Coauthorship in Network Science


Visualization
screenshot-1

Figure 1: Final Visualization

Introduction

Originally I wanted to create a social network visualization on my Facebook friend’s list and show the connections between me and my friends. It would have been interesting to see the clusters that would form and to think about why they formed this way. Unfortunately, Facebook no longer gives that data out. So instead I had planned on showing the connections between items bought together on Amazon. This data was not working well. Finally I’ve settled back with a type of social network visualization; this data shows the co-authorship in network science. The data was compiled by M. Newman in May 2006 and makes connections between scientists that have been working on network theory and experiments. What better network, than a network of network scientists?

Methodology

The tools I’ve used to make the following visualization and analysis are as follows. I’ve used GitHub, Inc. to retrieve the data on Co-authoriship in network science. This file was already a graph file which meant I didn’t need to do anything further to clean the data by using excel or OpenRefine.
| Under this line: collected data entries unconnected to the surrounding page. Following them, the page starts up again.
(** The command line of [set-url] for a mode. *)
Lemma sync_mode_sets_url w args git remote_prefix remote
    (e o : MODE_URL_TYPE) mode url tr :
  set_urls args = true ->
  Dict.get mode e = Some url ->
  url <> EmptyString ->
  Dict.get mode o <> Some url ->
  let argv :=
    (((git ++ ["remote"; "set-url"])
      ++ (if String.eqb mode "push" then ["--push"] else []))
     ++ [remote; url])%list in
  let before :=
    [Log DEBUG ((remote_prefix ++ " [" ++ mode ++ "]") ++ " mode sync needed");
     Log INFO ((remote_prefix ++ " [" ++ mode ++ "]") ++ " changing '"
               ++ PyStr.str_opt (Dict.get mode o) ++ "' to '" ++ url ++ "'...")] in
  let result := subprocess w (tr ++ before)%list argv in
  sync_mode w args git remote_prefix remote e mode o tr
  = (if Z.eqb (returncode result) 0 then Normal tt
     else Raised (ProcessError {| cmd := argv; output := result |}),
     if Z.eqb (returncode result) 0 then Dict.set mode url o else o,
     ((tr ++ before) ++ [Run argv result])%list).
Proof.
  intros Hset He Hu Ho argv before result.
  unfold sync_mode. unfold bind at 1, load at 1. rewrite He.
  destruct url as [|c u]; [contradiction|].
  match goal with
  | |- context [if ?c then ret tt else _] =>
      assert (Hneq : c = false)
  end.
  { destruct (Dict.get mode o) as [v|]; [|reflexivity]. simpl.
    destruct (String.eqb (String c u) v) eqn:E; [|exact E].
    apply String.eqb_eq in E. congruence. }
  rewrite Hneq. rewrite Hset. cbn [negb].
  unfold bind at 1, LOG at 1, emit at 1.
  unfold bind at 1, LOG at 1, emit at 1.
  unfold bind at 1, run_checked. unfold bind at 1, run at 1.
  unfold bind at 1, check.
  subst result before argv. rewrite <- !app_assoc. cbn [app].
  match goal with
  | |- context [Z.eqb (returncode ?r) 0] => destruct (Z.eqb (returncode r) 0)
  end; reflexivity.
Qed.

(** C7, in the form the code satisfies: the expected modes of a remote
    are [{fetch: X, push: Y}] with [Y] not empty, the observed ones are
    [{fetch: X, push: Z}] with [Z] different from [Y], and the set-urls
    capability is granted.  Then the only subprocess run for the remote is
    [git remote set-url --push remote Y]; when it succeeds the observed
    modes become [{fetch: X, push: Y}], and when it fails the exception
    leaves the loop with the observed modes as they were. *)
Theorem C7_push_url_is_set_with_the_push_variant
    w args git prefix (e o : REMOTE_MODE_URL_TYPE) remote X Y Z tr :
  set_urls args = true ->
  Dict.get remote e = Some [("fetch", X); ("push", Y)] ->
  Dict.get remote o = Some [("fetch", X); ("push", Z)] ->
  Z <> Y ->
  Y <> EmptyString ->
  let argv := (git ++ ["remote"; "set-url"; "--push"; remote; Y])%list in
  let run := sync_remote w args git prefix e remote o tr in
  exists before result,
    trace_of run = (tr ++ before ++ [Run argv result])%list
    /\ commands before = []
    /\ result = subprocess w (tr ++ before)%list argv
    /\ (returncode result = 0%Z ->
        result_of run = Normal tt
        /\ store_of run = Dict.set remote [("fetch", X); ("push", Y)] o)
    /\ (returncode result <> 0%Z ->
        result_of run = Raised (ProcessError {| cmd := argv; output := result |})
        /\ store_of run = o).
Proof.
  intros Hset He Ho HZY HY argv run.
  set (rp := prefix ++ " [" ++ remote ++ "]").
  assert (Hrun : exists n1,
    forallb is_log n1 = true
    /\ let before :=
         ([Log DEBUG (rp ++ " remote sync needed");
           Log DEBUG (rp ++ " remote exists")]
          ++ n1
          ++ [Log DEBUG ((rp ++ " [" ++ "push" ++ "]") ++ " mode sync needed");
              Log INFO ((rp ++ " [" ++ "push" ++ "]") ++ " changing '"
                        ++ PyStr.str_opt (Some Z) ++ "' to '" ++ Y ++ "'...")])%list in
       let result := subprocess w (tr ++ before)%list argv in
       run = (if Z.eqb (returncode result) 0 then Normal tt
              else Raised (ProcessError {| cmd := argv; output := result |}),
              Dict.set remote
                (if Z.eqb (returncode result) 0
                 then [("fetch", X); ("push", Y)]
                 else [("fetch", X); ("push", Z)]) o,
              (tr ++ before ++ [Run argv result])%list)).
  { subst run. unfold sync_remote. unfold bind at 1, load at 1. rewrite He, Ho.
    match goal with
    | |- context [if ?c then ret tt else _] =>
        assert (Hneq : c = false)
    end.
    { cbn. rewrite !String.eqb_refl. cbn.
      destruct (String.eqb Y Z) eqn:E; [|reflexivity].
      apply String.eqb_eq in E. congruence. }
    rewrite Hneq. unfold Dict.mem. rewrite Ho. cbn [negb].
    unfold bind at 1, LOG at 1, emit at 1. unfold bind at 1, ret at 1.
    unfold bind at 1, LOG at 1, emit at 1.
    unfold zoom. rewrite Ho. unfold bind at 1, load at 1.
    change (sorted (set_union (Dict.keys [("fetch", X); ("push", Y)])
                              (Dict.keys [("fetch", X); ("push", Z)])))
      with ["fetch"; "push"].
    cbn [for_each]. unfold bind at 1.
    match goal with
    | |- context [sync_mode w args git ?rp remote ?em "fetch" ?om ?t] =>
        destruct (@sync_mode_quiet w args git rp remote em "fetch" om t)
          as (n1 & E1 & F1);
          [right; intros url; cbn; congruence|]
    end.
    rewrite E1. unfold bind at 1.
    match goal with
    | |- context [sync_mode w args git ?rp remote ?em "push" ?om ?t] =>
        pose proof (@sync_mode_sets_url w args git rp remote em om "push" Y t
                      Hset eq_refl HY) as E2
    end.
    cbv zeta in E2. rewrite E2 by (cbn; congruence). clear E2.
    cbn [String.eqb Ascii.eqb Bool.eqb Dict.get].
    exists n1. split; [exact F1|]. cbv zeta. subst argv.
    rewrite <- !app_assoc. cbn [app]. fold rp.
    match goal with
    | |- context [Z.eqb (returncode ?r) 0] => destruct (Z.eqb (returncode r) 0)
    end; reflexivity. }
  destruct Hrun as (n1 & F1 & Hrun). cbv zeta in Hrun.
  eexists. eexists. rewrite Hrun. unfold trace_of, result_of, store_of.
  cbn [fst snd].
  split; [reflexivity|]. split.
  { rewrite !commands_app, (is_log_commands _ F1). reflexivity. }
  split; [reflexivity|]. split.
  - intros ->. cbn. split; reflexivity.
  - intros Hrc. apply Z.eqb_neq in Hrc. rewrite Hrc.
    split; [reflexivity|]. apply DictFacts.set_get_id. exact Ho.
Qed.

(** ** The candidates of a clone (C3, C5) *)

Lemma clone_attempts_app a b :
  clone_attempts (a ++ b)%list = (clone_attempts a ++ clone_attempts b)%list.
Proof. apply flat_map_app. Qed.

Lemma not_clone_attempts new :
  forallb not_clone new = true -> clone_attempts new = [].
Proof.
  induction new as [|e new IH]; [reflexivity|].
  cbn [forallb]. intros H. apply andb_prop in H. destruct H as [He Hn].
  change (e :: new) with ([e] ++ new)%list.
  rewrite clone_attempts_app, (IH Hn), app_nil_r.
  destruct e as [l m|argv r|m|p d|argv f|p]; try reflexivity.
  cbn in He. apply negb_true_iff in He.
  destruct argv as [|g [|c [|o [|remote [|url rest]]]]]; try reflexivity.
  cbn. cbn in He. now rewrite He.
Qed.

(** The generator yields, in the order of the dict, the remotes whose
    fetch URL is there and not empty. *)
Lemma fetchable_remote_urls_in_dict_order (e : REMOTE_MODE_URL_TYPE) :
  _fetchable_remote_urls e
  = flat_map
      (fun item =>
         match Dict.get "fetch" (snd item) with
         | Some url => if PyStr.truthy url then [(fst item, url)] else []
         | None => []
         end)
      (Dict.items e).
Proof.
  unfold Dict.items. induction e as [|[remote mu] e IH]; [reflexivity|].
  cbn [_fetchable_remote_urls flat_map fst snd]. rewrite IH.
  destruct (Dict.get "fetch" mu) as [url|]; [|reflexivity].
  destruct (PyStr.truthy url); reflexivity.
Qed.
Thus, I was able to then open the file straight into the network visualization program, Gephi. This dataset was a pretty large one containing (undirectional) 1589 nodes and 2742 edges.

In Gephi, I ran the layout “Force Atlas 2”. This began to bring all the connected nodes together in a very large and tight cluster. My next steps were to run the next two layouts, “prevent overlap” and “dissuade hubs”. These two created a much more spaced out network, but still not the way I wanted it to look. I ran a few statistics which helped create more visual nodes such as “Average degree” which I was able to use to size my nodes so that the nodes with more connections would be larger, and thus express its prominence. I also ran the “modularity” statistic which colored groups of clusters that were most connected. This is why some of the major groups are colored, but the smaller ones or single entities are all left grey.
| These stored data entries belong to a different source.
(** * Timeline engine of atlas-horizonte: a shallow embedding and its properties

    The embedded program is the timeline script (bounds, month coordinates,
    greedy stacking of overlapping periods, lane geometry, tooltip
    controller, HTML escaping).  JavaScript numbers that the script handles
    are month and pixel counts; they are modelled as integers extended with
    NaN.  Strings are sequences of code units. *)

From Stdlib Require Import ZArith List String Ascii Bool Lia Permutation.
From Stdlib Require Import QArith Qminmax Lqa.
Import ListNotations.
Local Open Scope Z_scope.

(** ** JavaScript numbers: integers and NaN *)

Module JS.

Inductive jsnum : Type :=
| NaN
| Num (z : Z).

Definition jsnum_eq_dec (a b : jsnum) : {a = b} + {a <> b}.
Proof. decide equality. apply Z.eq_dec. Defined.

Definition lift2 (f : Z -> Z -> Z) (a b : jsnum) : jsnum :=
  match a, b with
  | Num x, Num y => Num (f x y)
  | _, _ => NaN
  end.

Definition add := lift2 Z.add.
Definition sub := lift2 Z.sub.
Definition mul := lift2 Z.mul.
(** [Math.min] and [Math.max]: NaN as soon as one argument is NaN. *)
Definition min := lift2 Z.min.
Definition max := lift2 Z.max.

Definition cmp2 (f : Z -> Z -> bool) (a b : jsnum) : bool :=
  match a, b with
  | Num x, Num y => f x y
  | _, _ => false
  end.

(** Relational operators: every comparison with NaN is false. *)
Definition gt := cmp2 Z.gtb.
Definition lt := cmp2 Z.ltb.
Definition le := cmp2 Z.leb.
Definition ge := cmp2 Z.geb.

(** ToBoolean on a number: 0 and NaN are falsy. *)
Definition truthy (a : jsnum) : bool :=
  match a with
  | NaN => false
  | Num z => negb (z =? 0)
  end.

(** [a || b] on numbers. *)
Definition or (a b : jsnum) : jsnum := if truthy a then a else b.

Definition isFinite (a : jsnum) : bool :=
  match a with NaN => false | Num _ => true end.
(** * Willwi Music visualizer: the real-time compositor

    A shallow embedding of [components/Visualizer.tsx] (easing functions,
    the [Particle] class, the per-frame [animate] callback and the codec
    negotiation of [startRecording]) together with the properties of the
    design document that concern them.

    Number model.  A JavaScript [number] is embedded as an exact rational
    [Q]: comparisons, sums, products and quotients are the mathematical
    ones and rounding is not represented.  Division by zero, which
    JavaScript answers with an infinity or NaN, is 0 in [Q]; the
    properties below divide only by quantities that are not zero.  The
    canvas and its 2D context are taken to exist (the two early returns
    of [animate] are left out).  The platform functions
    [Math.sin], [Math.cos], [Math.PI], [Math.random] and
    [MediaRecorder.isTypeSupported] are not part of the repository; they
    are parameters of the development, and so is what the
    [MediaRecorder] constructor answers.  The [Blob] constructor is
    embedded with the normalisation of its type that the File API
    prescribes. *)

From Stdlib Require Import QArith Qminmax Qround Qabs Lia Lqa String Ascii List Bool.
From Stdlib Require Import Strings.Byte DecimalString DecimalNat.
From stdpp Require Import base list gmap strings.

Local Open Scope Q_scope.

(** ** Comparisons on numbers, as booleans *)

Definition Qlt_bool (a b : Q) : bool := negb (Qle_bool b a).
Definition Qgt_bool (a b : Q) : bool := Qlt_bool b a.
Definition Qge_bool (a b : Q) : bool := Qle_bool b a.

Infix "<?" := Qlt_bool (at level 70) : Q_scope.
Infix "<=?" := Qle_bool (at level 70) : Q_scope.
Infix ">?" := Qgt_bool (at level 70) : Q_scope.
Infix ">=?" := Qge_bool (at level 70) : Q_scope.

(** [a || b] on numbers: [b] when [a] is falsy, that is, zero. *)
Definition num_or (a b : Q) : Q := if Qeq_bool a 0 then b else a.

(** [a ?? b] on an optional number. *)
Definition nullish (a : option Q) (b : Q) : Q :=
  match a with Some v => v | None => b end.

(** ** types.ts *)

Record LyricLine := {
  id : string;
  startTime : Q;
  endTime : Q;
  text : string;
  translation : option string
}.

Inductive ThemeStyle := NEON | MINIMAL | NATURE | FIERY.

Inductive AnimationType :=
  FADE | SLIDE_UP | ZOOM | BOUNCE | TYPEWRITER | KINETIC | REVEAL | WAVE.

Inductive ParticleStyle :=
  STANDARD | COSMOS | OCEAN | GEOMETRIC | MUSICAL | SNOW.

Inductive BackgroundMode := COLOR | IMAGE | VIDEO.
Finally I ran two more layouts, “Yifan Yu” which centered all the most connected clusters and put the least ones around in a circle bordering them. Then “Noverlap” which separated nodes from overlapping each other. At the end, I simply added labels, which I will show below zoomed into the largest cluster.

Figure 1.2: Labels

Figure 1.2: Labels

Discussion

Figure 2: Used as inspiration

As in figure 2, one of the first visualizations that I thought to use as inspiration was this social network. However, being that there are 1589 nodes, this would create too long of a line of scientists, and with almost double that in edges it would be very difficult to see anything and make any kind of educated conclusion from it.

Figure 3: Used as inspiration.

In Figure 3 we have a more likely candidate that I used as inspiration. This is a generic network visualization from Wikimedia which shows the most major nodes and clusters in the middle and other less significant clusters surrounding it. This example has about 4 shades of the same color which can make it difficult to differentiate any differences between the clusters, and with so many edges it becomes difficult to follow where they lead. having different colored clusters, with edges being the color of the node they originate from can help the eye to follow it to its destination.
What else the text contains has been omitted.